Using the data beneath this instruction, retype only the lines from the one that contains "v (rseqAddr t)" down to the one that contains "(rseqPreempted t) (rseqAddr t) (oldRSeqCPUAddr t) v", both included, exactly as they appear.
·····
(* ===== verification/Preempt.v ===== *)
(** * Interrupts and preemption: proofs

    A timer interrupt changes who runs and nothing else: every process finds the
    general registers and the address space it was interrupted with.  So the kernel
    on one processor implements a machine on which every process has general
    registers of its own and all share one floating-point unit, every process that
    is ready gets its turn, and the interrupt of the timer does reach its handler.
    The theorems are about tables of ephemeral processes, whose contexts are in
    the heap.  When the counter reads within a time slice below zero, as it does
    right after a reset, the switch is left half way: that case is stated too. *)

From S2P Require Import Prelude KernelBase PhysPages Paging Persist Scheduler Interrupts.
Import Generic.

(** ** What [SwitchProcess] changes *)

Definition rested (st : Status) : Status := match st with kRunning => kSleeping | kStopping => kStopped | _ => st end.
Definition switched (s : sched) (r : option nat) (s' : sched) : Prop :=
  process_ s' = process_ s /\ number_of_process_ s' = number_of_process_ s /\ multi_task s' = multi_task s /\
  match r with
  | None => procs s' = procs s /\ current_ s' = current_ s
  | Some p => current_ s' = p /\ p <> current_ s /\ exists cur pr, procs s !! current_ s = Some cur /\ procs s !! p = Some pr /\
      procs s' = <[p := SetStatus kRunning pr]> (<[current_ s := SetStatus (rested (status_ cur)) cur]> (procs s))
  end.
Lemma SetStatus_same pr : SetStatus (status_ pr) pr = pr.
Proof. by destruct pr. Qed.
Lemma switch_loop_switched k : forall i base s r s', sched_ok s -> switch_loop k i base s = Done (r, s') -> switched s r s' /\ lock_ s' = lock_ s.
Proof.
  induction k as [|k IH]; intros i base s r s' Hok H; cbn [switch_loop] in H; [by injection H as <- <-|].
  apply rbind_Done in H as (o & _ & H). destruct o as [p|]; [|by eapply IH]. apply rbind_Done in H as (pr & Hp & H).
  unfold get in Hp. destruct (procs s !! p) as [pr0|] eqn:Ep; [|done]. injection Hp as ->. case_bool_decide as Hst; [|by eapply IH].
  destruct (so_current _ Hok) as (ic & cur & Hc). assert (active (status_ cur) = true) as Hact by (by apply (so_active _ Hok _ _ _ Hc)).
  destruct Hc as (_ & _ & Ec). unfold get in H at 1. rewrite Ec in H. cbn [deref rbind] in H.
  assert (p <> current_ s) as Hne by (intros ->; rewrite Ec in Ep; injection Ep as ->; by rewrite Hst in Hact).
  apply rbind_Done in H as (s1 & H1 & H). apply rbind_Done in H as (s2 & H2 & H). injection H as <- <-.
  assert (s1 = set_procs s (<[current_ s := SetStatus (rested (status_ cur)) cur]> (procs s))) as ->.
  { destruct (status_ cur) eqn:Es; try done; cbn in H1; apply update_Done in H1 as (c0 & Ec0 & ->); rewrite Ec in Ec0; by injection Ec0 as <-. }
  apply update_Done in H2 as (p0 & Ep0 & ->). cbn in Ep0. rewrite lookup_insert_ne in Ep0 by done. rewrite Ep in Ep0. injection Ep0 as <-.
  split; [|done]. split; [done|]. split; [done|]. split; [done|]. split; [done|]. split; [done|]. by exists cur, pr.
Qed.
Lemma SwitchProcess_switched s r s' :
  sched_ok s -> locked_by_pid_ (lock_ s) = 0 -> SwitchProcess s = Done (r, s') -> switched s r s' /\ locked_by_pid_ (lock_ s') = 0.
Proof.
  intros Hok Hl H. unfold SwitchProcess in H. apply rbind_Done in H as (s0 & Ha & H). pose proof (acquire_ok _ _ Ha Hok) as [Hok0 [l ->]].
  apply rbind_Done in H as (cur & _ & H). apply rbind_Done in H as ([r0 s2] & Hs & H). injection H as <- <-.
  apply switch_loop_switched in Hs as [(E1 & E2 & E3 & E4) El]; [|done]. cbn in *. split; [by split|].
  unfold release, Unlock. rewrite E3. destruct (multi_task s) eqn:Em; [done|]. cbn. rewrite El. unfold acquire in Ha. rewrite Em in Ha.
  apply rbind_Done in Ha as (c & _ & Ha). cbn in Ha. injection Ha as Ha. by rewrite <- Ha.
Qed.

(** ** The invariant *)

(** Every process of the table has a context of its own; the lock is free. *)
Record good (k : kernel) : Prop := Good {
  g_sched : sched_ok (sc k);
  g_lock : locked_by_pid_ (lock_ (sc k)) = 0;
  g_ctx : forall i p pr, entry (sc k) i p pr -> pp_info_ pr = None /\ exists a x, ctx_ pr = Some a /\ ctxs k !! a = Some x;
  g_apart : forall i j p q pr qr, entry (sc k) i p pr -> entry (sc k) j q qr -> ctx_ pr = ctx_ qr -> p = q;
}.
·····
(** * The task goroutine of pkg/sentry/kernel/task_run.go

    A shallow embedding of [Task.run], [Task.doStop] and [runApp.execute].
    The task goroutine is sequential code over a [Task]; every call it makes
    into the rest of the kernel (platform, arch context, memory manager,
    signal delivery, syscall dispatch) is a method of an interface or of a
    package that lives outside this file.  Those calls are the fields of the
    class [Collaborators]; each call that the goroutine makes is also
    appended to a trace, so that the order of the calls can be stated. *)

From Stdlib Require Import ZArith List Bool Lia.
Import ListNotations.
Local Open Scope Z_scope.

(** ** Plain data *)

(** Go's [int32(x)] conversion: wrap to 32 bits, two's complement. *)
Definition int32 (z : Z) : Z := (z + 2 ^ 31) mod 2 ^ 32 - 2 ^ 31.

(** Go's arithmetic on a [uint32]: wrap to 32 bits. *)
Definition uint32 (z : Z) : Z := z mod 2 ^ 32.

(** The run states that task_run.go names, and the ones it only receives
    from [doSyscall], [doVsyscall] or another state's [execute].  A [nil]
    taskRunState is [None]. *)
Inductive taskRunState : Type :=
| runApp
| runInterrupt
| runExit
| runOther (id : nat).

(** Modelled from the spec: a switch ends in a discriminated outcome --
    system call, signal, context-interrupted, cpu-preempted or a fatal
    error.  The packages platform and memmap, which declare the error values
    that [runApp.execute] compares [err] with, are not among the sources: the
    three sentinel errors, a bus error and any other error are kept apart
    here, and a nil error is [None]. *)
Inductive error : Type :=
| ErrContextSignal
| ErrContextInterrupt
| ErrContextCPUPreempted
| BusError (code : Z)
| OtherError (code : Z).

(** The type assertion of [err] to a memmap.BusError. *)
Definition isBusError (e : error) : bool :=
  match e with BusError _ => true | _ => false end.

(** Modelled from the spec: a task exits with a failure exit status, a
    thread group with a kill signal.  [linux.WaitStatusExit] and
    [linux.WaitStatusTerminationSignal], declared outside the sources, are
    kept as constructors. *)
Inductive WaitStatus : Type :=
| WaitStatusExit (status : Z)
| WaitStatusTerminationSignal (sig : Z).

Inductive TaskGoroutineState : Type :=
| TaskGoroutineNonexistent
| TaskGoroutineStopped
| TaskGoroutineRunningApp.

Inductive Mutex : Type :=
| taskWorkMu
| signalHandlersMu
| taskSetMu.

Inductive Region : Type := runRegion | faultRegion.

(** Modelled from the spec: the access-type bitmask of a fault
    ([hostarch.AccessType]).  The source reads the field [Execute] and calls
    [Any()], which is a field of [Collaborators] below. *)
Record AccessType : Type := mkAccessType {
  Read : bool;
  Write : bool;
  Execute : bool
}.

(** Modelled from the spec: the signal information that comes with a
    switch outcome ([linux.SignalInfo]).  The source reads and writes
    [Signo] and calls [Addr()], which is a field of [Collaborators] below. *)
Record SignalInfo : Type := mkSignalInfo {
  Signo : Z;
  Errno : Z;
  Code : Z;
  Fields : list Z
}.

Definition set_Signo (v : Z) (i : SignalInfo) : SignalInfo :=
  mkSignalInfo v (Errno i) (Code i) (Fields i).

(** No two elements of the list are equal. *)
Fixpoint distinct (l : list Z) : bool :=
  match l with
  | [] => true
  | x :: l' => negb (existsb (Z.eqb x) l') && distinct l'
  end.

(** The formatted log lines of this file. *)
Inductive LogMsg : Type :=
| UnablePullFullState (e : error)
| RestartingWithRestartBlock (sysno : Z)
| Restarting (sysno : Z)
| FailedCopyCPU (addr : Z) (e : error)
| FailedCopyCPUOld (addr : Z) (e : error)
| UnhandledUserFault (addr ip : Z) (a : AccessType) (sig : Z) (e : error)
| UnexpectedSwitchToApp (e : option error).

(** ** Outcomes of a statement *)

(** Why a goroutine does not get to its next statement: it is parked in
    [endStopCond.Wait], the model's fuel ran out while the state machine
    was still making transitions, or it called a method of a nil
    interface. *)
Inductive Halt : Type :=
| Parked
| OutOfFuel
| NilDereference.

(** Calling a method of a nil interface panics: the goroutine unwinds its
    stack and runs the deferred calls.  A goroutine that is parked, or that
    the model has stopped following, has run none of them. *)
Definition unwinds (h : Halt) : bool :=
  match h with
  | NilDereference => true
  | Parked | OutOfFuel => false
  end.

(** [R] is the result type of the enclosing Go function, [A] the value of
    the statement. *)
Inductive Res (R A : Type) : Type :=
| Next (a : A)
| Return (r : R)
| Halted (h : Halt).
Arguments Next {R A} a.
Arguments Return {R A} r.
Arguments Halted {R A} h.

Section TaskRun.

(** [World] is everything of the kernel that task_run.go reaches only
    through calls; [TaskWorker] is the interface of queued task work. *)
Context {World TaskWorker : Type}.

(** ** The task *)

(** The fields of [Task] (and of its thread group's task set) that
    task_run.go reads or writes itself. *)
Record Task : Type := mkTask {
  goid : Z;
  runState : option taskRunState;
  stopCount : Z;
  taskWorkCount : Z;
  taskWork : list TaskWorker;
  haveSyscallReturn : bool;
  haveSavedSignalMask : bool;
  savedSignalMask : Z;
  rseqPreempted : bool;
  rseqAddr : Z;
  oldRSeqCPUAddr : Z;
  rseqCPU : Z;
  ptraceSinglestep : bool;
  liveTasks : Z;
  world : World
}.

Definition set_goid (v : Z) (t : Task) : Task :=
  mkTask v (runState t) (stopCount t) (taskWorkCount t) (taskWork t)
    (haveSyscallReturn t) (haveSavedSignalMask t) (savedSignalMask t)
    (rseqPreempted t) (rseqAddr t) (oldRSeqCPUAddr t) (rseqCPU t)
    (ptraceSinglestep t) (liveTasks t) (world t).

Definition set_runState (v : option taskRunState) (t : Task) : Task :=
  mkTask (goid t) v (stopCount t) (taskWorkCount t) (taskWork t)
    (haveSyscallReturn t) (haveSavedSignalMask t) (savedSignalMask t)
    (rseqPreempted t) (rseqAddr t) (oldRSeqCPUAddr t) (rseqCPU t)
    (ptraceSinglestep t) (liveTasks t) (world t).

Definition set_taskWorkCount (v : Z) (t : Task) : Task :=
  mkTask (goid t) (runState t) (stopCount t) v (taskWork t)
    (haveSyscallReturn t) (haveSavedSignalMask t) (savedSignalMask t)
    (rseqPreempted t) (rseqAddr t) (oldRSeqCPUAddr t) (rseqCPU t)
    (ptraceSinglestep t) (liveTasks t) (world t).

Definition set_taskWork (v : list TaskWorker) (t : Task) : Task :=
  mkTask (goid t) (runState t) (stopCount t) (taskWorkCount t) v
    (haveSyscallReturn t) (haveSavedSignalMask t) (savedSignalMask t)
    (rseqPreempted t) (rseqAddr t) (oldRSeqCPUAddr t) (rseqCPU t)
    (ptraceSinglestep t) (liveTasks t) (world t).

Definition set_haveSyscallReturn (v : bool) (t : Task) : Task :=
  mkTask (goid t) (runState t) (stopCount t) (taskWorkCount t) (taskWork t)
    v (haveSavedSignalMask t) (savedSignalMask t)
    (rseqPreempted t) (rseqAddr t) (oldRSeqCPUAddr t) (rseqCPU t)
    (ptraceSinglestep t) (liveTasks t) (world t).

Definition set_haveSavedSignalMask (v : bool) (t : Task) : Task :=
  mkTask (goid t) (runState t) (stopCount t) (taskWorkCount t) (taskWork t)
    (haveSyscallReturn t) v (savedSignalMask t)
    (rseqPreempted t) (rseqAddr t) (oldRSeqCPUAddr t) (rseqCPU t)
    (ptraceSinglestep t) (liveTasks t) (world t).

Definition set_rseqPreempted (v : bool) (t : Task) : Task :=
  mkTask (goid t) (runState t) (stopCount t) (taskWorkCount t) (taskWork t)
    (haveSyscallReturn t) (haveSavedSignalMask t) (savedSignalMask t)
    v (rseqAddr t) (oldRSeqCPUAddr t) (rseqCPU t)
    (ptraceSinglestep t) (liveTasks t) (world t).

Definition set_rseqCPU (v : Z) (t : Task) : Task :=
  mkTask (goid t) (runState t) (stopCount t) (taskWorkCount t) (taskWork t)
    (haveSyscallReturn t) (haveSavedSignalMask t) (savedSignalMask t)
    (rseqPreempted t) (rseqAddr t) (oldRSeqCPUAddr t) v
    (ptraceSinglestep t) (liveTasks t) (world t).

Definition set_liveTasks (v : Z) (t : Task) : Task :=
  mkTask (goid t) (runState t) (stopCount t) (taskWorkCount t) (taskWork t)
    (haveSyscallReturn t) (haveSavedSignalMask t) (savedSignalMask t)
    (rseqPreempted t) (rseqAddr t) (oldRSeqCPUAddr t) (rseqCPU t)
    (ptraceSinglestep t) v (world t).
·····
• Solution for this task
    v (rseqAddr t) (oldRSeqCPUAddr t) (rseqCPU t)
    (ptraceSinglestep t) (liveTasks t) (world t).

Definition set_rseqCPU (v : Z) (t : Task) : Task :=
  mkTask (goid t) (runState t) (stopCount t) (taskWorkCount t) (taskWork t)
    (haveSyscallReturn t) (haveSavedSignalMask t) (savedSignalMask t)
    (rseqPreempted t) (rseqAddr t) (oldRSeqCPUAddr t) v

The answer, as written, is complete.